Definition set_fill_ids (r : Req) x aliased :=
  mkReq (origin_input_ids r) (output_ids r) x aliased (extend_range r) (req_extra_key r)
    (req_cache_salt r) (req_priority r) (reasoning_tokens r) (prefix_indices r) (last_node r)
    (skip_radix_cache_insert r) (kv r).
Definition set_range (r : Req) x :=
  mkReq (origin_input_ids r) (output_ids r) (full_untruncated_fill_ids r) (fill_is_origin r) x
    (req_extra_key r) (req_cache_salt r) (req_priority r) (reasoning_tokens r) (prefix_indices r)
    (last_node r) (skip_radix_cache_insert r) (kv r).
Definition set_prefix_indices (r : Req) x :=
  mkReq (origin_input_ids r) (output_ids r) (full_untruncated_fill_ids r) (fill_is_origin r)
    (extend_range r) (req_extra_key r) (req_cache_salt r) (req_priority r) (reasoning_tokens r) x
    (last_node r) (skip_radix_cache_insert r) (kv r).
Definition set_last_node (r : Req) x :=
  mkReq (origin_input_ids r) (output_ids r) (full_untruncated_fill_ids r) (fill_is_origin r)
    (extend_range r) (req_extra_key r) (req_cache_salt r) (req_priority r) (reasoning_tokens r)
    (prefix_indices r) x (skip_radix_cache_insert r) (kv r).
Definition set_kv (r : Req) x :=
  mkReq (origin_input_ids r) (output_ids r) (full_untruncated_fill_ids r) (fill_is_origin r)
    (extend_range r) (req_extra_key r) (req_cache_salt r) (req_priority r) (reasoning_tokens r)
    (prefix_indices r) (last_node r) (skip_radix_cache_insert r) x.

Definition detach_kv (r : Req) : ReqKvInfo * Req := (kv r, set_kv r kv_empty).

Definition effective_kv_committed_len (strip_thinking_cache : bool) (r : Req) : Z :=
  if strip_thinking_cache && (reasoning_tokens r >? 0)
  then Z.min (kv_committed_len (kv r)) (zlen (origin_input_ids r))
  else kv_committed_len (kv r).

Definition set_extend_range (a b : Z) (r : Req) : Req := set_range r (Some (a, b)).

(** [self.extend_range.end] raises on [None]. *)
Definition extend_end (r : Req) : res Z :=
  match extend_range r with Some (_, e) => Ok e | None => Err AttributeError end.

Definition get_fill_ids (r : Req) : res (list Z) :=
  e ← extend_end r; Ok (slice_to (full_untruncated_fill_ids r) e).

Definition refresh_fill_ids (r : Req) : Req :=
  let n_have_output := zlen (full_untruncated_fill_ids r) - zlen (origin_input_ids r) in
  if negb (fill_is_origin r) && (0 <=? n_have_output) && (n_have_output <=? zlen (output_ids r))
  then set_fill_ids r (full_untruncated_fill_ids r ++ slice_from (output_ids r) n_have_output) false
  else set_fill_ids r (origin_input_ids r ++ output_ids r) false.

(** ** [ReqToTokenPool] *)

Record ReqToTokenPool := mkPool {
  pool_size : Z;
  alloc_size : Z;
  max_context_len : Z;
  req_to_token : list (list Z);
  free_slots : list Z;
  req_generation : list Z;
}.

Definition set_req_to_token (p : ReqToTokenPool) x :=
  mkPool (pool_size p) (alloc_size p) (max_context_len p) x (free_slots p) (req_generation p).
Definition set_free_slots (p : ReqToTokenPool) x :=
  mkPool (pool_size p) (alloc_size p) (max_context_len p) (req_to_token p) x (req_generation p).
Definition set_req_generation (p : ReqToTokenPool) x :=
  mkPool (pool_size p) (alloc_size p) (max_context_len p) (req_to_token p) (free_slots p) x.

Definition ReqToTokenPool_init (size max_context_len : Z) : ReqToTokenPool :=
  let asize := size + 1 in
  mkPool size asize max_context_len
    (replicate (Z.to_nat asize) (replicate (Z.to_nat max_context_len) 0))
    (zrange 1 asize) (replicate (Z.to_nat asize) 0).

(** The table holds 32-bit integers. *)
Definition to_int32 (x : Z) : Z := (x + 2 ^ 31) mod 2 ^ 32 - 2 ^ 31.

(** [req_to_token[idx]] for the row of a request. *)
Definition get_row (p : ReqToTokenPool) (idx : option Z) : res (list Z) :=
  match idx with Some i => py_get (req_to_token p) i | None => Err TypeError end.

(** [write((idx, slice(a, b)), values)]: the values are stored as 32-bit integers
    and their number must be that of the slice. *)
Definition write (idx : option Z) (a b : Z) (values : list Z) (p : ReqToTokenPool)
    : res ReqToTokenPool :=
  row ← get_row p idx;
  match idx with
  | None => Err TypeError
  | Some i =>
      let '(s, e) := slice_indices (Some a) (Some b) (zlen row) in
      let n := Z.max 0 (e - s) in
      if zlen values =? n then
        let row' := take (Z.to_nat s) row ++ (to_int32 <$> values) ++ drop (Z.to_nat (s + n)) row in
        let j := if i <? 0 then i + zlen (req_to_token p) else i in
        Ok (set_req_to_token p (<[Z.to_nat j := row']> (req_to_token p)))
      else Err RuntimeError
  end.

Module ReqToToken.
Definition available_size (p : ReqToTokenPool) : Z := zlen (free_slots p).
++++
• _WHAT IS BEING ASKED_: Every line from the one containing "if zlen values =? n then" through the final line of the data above is to be restated word for word, and nothing more.

• _RESPONSE AREA_:
      if zlen values =? n then
        let row' := take (Z.to_nat s) row ++ (to_int32 <$> values) ++ drop (Z.to_nat (s + n)) row in
        let j := if i <? 0 then i + zlen (req_to_token p) else i in
        Ok (set_req_to_token p (<[Z.to_nat j := row']> (req_to_token p)))
      else Err RuntimeError
  end.

Module ReqToToken.
Definition available_size (p : ReqToTokenPool) : Z := zlen (free_slots p).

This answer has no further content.